»»

Lemma unusable_replies_exhaust_witness :
  let key := (Scenario.www, rdatatype.A) in
  let st' := store key (make_response key)
               (sent_all ROOT_SERVERS key ROOT_SERVERS
                  (log (Cycle Scenario.www ROOT_SERVERS) Scenario.fresh)) in
  while_true Scenario.refusing_all_net (lookup Scenario.refusing_all_net 1) key
    rdatatype.A 1 Scenario.www ROOT_SERVERS None Scenario.fresh
  = Some (Normal (make_response key), st')
  ∧ CACHE st' = <[key := make_response key]> (CACHE Scenario.fresh)
  ∧ clock st' = 13.
Proof.
  apply (unusable_replies_exhaust Scenario.refusing_all_net
           (lookup Scenario.refusing_all_net 1) (Scenario.www, rdatatype.A) rdatatype.A 0
           Scenario.www ROOT_SERVERS None Scenario.fresh).
  - discriminate.
  - intros i ns _. split; reflexivity.
Defined.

««

Task goal
Search the data above for the word "lookup" and count the lines where it appears. Only the number should be given.

Output of the exercise
2